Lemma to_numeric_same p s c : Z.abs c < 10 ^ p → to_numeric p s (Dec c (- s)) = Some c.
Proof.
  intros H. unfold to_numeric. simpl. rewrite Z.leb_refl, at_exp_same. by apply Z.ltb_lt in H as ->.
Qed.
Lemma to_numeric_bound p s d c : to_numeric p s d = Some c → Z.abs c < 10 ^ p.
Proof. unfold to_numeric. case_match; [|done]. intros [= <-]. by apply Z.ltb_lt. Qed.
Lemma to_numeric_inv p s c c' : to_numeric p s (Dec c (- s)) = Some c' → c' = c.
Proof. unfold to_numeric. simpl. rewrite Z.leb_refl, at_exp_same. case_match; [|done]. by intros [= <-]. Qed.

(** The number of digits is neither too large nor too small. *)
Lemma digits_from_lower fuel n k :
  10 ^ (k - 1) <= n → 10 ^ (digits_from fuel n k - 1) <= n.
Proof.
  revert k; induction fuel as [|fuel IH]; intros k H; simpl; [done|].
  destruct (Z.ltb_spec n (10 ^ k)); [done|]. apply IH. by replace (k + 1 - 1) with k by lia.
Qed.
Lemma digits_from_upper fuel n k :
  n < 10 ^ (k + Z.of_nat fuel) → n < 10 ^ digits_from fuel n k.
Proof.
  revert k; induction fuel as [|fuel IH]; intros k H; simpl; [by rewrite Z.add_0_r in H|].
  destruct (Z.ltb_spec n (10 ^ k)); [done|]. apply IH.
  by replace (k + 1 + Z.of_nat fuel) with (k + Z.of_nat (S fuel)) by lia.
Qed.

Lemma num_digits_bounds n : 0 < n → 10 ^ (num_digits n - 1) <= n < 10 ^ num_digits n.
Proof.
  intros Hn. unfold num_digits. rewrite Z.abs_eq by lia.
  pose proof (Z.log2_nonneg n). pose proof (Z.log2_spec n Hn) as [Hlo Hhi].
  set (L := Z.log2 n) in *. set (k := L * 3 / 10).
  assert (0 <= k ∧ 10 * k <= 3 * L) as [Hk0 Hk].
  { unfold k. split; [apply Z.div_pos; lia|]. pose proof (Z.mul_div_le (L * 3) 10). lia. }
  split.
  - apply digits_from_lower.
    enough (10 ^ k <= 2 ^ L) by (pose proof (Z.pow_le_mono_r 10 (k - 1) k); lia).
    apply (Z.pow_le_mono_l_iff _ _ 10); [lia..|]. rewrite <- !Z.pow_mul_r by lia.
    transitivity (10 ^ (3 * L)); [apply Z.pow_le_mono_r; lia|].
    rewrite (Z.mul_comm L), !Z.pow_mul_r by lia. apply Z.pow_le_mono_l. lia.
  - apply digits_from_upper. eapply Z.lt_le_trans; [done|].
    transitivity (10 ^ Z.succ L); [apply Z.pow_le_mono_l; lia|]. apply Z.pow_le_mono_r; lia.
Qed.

---

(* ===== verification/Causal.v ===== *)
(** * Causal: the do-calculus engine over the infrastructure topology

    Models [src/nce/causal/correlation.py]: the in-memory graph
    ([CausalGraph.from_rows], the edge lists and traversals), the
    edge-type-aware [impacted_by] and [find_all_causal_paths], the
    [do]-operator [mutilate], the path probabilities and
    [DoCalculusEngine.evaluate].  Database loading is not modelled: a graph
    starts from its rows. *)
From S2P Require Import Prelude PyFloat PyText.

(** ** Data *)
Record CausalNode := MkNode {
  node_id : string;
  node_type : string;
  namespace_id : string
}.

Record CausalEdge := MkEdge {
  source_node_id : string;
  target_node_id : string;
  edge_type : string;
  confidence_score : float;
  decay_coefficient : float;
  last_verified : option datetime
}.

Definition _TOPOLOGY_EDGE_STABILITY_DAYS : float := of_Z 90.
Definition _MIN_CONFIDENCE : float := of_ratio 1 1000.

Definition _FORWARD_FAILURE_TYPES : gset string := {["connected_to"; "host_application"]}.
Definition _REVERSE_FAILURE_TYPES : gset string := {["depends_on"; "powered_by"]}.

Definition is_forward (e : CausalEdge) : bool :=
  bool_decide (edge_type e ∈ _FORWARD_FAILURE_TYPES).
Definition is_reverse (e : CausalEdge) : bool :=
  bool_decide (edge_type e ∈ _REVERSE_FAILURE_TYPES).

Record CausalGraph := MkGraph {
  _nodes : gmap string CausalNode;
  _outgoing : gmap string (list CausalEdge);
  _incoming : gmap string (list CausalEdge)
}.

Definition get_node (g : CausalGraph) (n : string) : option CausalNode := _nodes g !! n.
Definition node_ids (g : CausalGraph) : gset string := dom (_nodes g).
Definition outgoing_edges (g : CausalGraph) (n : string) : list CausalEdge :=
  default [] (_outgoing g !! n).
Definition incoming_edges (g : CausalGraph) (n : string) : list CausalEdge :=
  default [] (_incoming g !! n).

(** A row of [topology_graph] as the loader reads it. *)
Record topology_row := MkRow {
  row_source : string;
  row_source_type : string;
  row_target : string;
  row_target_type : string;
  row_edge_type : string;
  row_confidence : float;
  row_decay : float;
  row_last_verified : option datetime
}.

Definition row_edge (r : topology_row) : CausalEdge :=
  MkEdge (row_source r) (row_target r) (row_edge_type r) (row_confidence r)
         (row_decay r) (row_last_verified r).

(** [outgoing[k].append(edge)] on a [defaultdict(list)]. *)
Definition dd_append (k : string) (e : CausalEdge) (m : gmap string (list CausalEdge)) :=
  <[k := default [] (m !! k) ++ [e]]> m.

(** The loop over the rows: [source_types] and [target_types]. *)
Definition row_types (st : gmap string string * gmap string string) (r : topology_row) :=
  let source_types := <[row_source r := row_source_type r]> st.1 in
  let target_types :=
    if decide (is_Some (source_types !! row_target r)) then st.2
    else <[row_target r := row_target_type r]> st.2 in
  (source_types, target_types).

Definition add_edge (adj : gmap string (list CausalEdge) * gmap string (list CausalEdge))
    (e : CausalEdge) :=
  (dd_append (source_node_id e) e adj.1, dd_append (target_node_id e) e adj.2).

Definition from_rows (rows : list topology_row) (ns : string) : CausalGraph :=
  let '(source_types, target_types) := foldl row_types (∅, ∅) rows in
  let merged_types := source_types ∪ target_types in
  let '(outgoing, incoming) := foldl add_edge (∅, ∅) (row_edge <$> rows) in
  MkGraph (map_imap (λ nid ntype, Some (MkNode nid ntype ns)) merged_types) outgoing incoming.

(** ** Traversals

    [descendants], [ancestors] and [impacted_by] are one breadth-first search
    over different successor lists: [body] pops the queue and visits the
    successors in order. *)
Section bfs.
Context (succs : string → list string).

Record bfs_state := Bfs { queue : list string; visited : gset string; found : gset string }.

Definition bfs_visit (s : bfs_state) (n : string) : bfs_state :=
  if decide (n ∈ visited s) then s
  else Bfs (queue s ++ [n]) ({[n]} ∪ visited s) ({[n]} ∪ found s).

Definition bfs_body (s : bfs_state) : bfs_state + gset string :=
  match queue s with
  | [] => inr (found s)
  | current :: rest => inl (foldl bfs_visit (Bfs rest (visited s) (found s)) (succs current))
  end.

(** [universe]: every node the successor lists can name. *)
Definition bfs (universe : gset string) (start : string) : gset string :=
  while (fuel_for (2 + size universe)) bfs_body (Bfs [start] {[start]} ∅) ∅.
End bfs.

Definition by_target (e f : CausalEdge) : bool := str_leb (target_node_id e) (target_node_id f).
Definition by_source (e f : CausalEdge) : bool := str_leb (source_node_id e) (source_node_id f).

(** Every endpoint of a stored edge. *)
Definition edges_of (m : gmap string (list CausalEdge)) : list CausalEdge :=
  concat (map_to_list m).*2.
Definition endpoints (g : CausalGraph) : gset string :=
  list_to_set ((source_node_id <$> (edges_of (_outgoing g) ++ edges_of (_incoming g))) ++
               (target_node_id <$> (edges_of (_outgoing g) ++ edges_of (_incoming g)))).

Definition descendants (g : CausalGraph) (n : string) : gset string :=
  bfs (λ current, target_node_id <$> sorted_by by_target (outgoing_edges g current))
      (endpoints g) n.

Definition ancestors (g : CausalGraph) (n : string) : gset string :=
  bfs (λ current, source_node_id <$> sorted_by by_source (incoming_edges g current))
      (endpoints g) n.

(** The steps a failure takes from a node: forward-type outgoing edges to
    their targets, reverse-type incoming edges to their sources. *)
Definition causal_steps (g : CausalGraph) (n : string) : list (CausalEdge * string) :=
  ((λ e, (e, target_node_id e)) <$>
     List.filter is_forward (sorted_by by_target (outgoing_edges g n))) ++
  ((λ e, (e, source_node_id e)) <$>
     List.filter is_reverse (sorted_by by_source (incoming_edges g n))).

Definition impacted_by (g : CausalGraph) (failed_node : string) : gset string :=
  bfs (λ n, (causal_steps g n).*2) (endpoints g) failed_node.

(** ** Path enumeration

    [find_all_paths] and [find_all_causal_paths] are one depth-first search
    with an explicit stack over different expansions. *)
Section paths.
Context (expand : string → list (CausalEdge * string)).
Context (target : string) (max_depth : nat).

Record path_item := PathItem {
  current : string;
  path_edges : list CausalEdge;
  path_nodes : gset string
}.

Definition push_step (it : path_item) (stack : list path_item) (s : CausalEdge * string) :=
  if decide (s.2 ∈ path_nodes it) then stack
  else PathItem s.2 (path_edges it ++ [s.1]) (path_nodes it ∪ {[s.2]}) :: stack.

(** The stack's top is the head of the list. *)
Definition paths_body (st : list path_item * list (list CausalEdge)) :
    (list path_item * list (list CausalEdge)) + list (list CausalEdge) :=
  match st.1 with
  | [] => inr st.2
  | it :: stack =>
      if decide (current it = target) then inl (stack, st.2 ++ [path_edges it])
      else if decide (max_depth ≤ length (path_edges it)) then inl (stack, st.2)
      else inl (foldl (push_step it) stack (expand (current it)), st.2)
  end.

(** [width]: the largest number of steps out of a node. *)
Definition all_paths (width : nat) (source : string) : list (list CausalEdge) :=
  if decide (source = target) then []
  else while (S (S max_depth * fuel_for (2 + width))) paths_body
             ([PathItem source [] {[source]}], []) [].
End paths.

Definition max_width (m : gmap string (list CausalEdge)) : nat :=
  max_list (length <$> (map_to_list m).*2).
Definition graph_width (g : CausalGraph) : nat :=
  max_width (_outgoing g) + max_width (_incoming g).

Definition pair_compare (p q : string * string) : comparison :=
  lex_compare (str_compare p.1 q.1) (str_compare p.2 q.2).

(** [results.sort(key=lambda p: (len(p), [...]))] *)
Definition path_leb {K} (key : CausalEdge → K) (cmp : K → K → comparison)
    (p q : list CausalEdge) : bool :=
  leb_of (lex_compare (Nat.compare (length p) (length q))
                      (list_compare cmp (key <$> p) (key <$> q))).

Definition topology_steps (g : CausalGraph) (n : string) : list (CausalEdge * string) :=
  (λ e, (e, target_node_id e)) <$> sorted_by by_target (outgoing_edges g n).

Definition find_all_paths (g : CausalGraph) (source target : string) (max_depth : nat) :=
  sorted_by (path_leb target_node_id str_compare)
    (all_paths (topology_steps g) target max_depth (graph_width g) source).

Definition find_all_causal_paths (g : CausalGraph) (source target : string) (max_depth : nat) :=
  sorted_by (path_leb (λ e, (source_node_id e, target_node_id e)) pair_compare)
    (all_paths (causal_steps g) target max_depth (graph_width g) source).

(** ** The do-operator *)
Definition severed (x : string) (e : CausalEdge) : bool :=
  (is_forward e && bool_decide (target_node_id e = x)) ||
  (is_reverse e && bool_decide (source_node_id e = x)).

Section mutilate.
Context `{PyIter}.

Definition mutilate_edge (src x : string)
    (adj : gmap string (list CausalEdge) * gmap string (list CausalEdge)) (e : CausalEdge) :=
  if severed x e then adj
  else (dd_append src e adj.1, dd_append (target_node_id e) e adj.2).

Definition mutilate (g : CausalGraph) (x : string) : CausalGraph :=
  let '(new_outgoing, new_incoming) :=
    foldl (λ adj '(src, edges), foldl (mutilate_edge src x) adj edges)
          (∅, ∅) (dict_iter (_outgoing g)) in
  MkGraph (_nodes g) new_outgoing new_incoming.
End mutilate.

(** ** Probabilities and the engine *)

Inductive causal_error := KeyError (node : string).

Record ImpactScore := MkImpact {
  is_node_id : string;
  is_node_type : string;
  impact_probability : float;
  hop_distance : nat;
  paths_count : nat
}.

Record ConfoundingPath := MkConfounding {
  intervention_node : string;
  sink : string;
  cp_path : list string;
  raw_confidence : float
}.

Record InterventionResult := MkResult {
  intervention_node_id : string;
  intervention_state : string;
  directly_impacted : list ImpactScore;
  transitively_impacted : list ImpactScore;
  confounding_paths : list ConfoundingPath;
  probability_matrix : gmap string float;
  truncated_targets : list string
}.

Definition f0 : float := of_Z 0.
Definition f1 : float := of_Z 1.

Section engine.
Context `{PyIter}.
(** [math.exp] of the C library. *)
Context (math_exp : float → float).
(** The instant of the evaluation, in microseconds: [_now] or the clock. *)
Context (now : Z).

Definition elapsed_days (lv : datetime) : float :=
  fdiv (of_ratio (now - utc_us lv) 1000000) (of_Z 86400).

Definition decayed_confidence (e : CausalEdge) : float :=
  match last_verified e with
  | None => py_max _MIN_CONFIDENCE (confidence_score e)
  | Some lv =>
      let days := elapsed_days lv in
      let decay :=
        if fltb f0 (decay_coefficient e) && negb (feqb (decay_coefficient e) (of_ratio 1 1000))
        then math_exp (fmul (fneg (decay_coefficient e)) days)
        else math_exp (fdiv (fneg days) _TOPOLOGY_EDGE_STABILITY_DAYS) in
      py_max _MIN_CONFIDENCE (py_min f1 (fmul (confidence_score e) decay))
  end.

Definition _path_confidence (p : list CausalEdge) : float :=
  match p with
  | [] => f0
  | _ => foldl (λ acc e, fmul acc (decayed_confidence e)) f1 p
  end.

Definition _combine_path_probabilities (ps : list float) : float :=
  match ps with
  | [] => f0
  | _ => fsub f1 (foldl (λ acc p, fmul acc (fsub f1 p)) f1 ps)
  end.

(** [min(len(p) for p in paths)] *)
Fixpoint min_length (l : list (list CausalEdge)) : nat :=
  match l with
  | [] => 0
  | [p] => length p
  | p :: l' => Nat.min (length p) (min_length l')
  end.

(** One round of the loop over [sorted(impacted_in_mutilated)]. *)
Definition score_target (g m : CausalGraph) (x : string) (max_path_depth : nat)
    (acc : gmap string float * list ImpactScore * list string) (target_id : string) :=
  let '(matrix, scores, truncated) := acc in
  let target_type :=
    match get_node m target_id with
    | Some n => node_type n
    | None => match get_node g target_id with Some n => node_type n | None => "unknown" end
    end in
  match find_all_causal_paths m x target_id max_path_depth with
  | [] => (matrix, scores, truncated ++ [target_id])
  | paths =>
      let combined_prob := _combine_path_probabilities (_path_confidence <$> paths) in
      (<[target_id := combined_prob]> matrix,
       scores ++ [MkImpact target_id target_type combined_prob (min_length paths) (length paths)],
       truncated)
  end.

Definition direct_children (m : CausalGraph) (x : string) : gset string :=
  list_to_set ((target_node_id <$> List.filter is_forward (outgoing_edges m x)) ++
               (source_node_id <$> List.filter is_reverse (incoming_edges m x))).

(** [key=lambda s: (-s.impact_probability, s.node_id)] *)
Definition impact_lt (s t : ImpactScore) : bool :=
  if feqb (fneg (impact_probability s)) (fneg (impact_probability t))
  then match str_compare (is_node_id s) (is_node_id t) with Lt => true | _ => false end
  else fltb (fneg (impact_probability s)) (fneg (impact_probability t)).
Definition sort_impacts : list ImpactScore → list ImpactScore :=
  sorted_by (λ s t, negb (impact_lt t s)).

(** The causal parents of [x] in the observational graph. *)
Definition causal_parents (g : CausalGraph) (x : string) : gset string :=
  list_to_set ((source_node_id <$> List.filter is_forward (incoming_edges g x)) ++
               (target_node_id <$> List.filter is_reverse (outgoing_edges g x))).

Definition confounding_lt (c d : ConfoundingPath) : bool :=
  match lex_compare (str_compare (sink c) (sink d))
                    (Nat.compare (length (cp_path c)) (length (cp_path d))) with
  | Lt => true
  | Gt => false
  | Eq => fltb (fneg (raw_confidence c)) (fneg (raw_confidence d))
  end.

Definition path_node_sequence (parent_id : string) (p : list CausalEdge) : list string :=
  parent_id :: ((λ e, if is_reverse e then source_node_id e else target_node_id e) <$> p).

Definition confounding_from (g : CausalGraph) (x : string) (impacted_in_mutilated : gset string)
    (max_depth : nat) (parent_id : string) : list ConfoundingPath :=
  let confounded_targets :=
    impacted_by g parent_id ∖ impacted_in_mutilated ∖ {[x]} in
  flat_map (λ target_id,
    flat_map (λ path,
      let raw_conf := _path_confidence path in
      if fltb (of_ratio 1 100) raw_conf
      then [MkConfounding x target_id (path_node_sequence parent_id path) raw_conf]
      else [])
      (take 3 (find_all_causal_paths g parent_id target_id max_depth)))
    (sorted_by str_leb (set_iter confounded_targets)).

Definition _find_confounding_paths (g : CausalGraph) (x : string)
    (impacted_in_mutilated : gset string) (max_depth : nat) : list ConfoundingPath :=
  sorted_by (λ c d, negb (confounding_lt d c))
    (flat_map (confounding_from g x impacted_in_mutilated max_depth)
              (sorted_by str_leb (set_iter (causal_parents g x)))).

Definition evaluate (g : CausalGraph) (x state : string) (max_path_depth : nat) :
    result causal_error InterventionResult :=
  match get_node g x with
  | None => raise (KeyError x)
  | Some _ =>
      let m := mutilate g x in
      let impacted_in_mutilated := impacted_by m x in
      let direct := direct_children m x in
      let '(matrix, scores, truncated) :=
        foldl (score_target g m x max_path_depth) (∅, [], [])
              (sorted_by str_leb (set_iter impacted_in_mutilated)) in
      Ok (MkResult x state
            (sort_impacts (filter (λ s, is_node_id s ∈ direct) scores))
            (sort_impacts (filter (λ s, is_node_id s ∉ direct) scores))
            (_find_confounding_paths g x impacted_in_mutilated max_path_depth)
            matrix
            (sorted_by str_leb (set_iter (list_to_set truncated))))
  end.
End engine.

Instructions for the task: Find where the line with "Context (succs : string → list string)." sits in the material above, then copy exactly from it through the line with "Definition bfs (universe". Add no other line.

Task response:
Context (succs : string → list string).

Record bfs_state := Bfs { queue : list string; visited : gset string; found : gset string }.

Definition bfs_visit (s : bfs_state) (n : string) : bfs_state :=
  if decide (n ∈ visited s) then s
  else Bfs (queue s ++ [n]) ({[n]} ∪ visited s) ({[n]} ∪ found s).

Definition bfs_body (s : bfs_state) : bfs_state + gset string :=
  match queue s with
  | [] => inr (found s)
  | current :: rest => inl (foldl bfs_visit (Bfs rest (visited s) (found s)) (succs current))
  end.

(** [universe]: every node the successor lists can name. *)
Definition bfs (universe : gset string) (start : string) : gset string :=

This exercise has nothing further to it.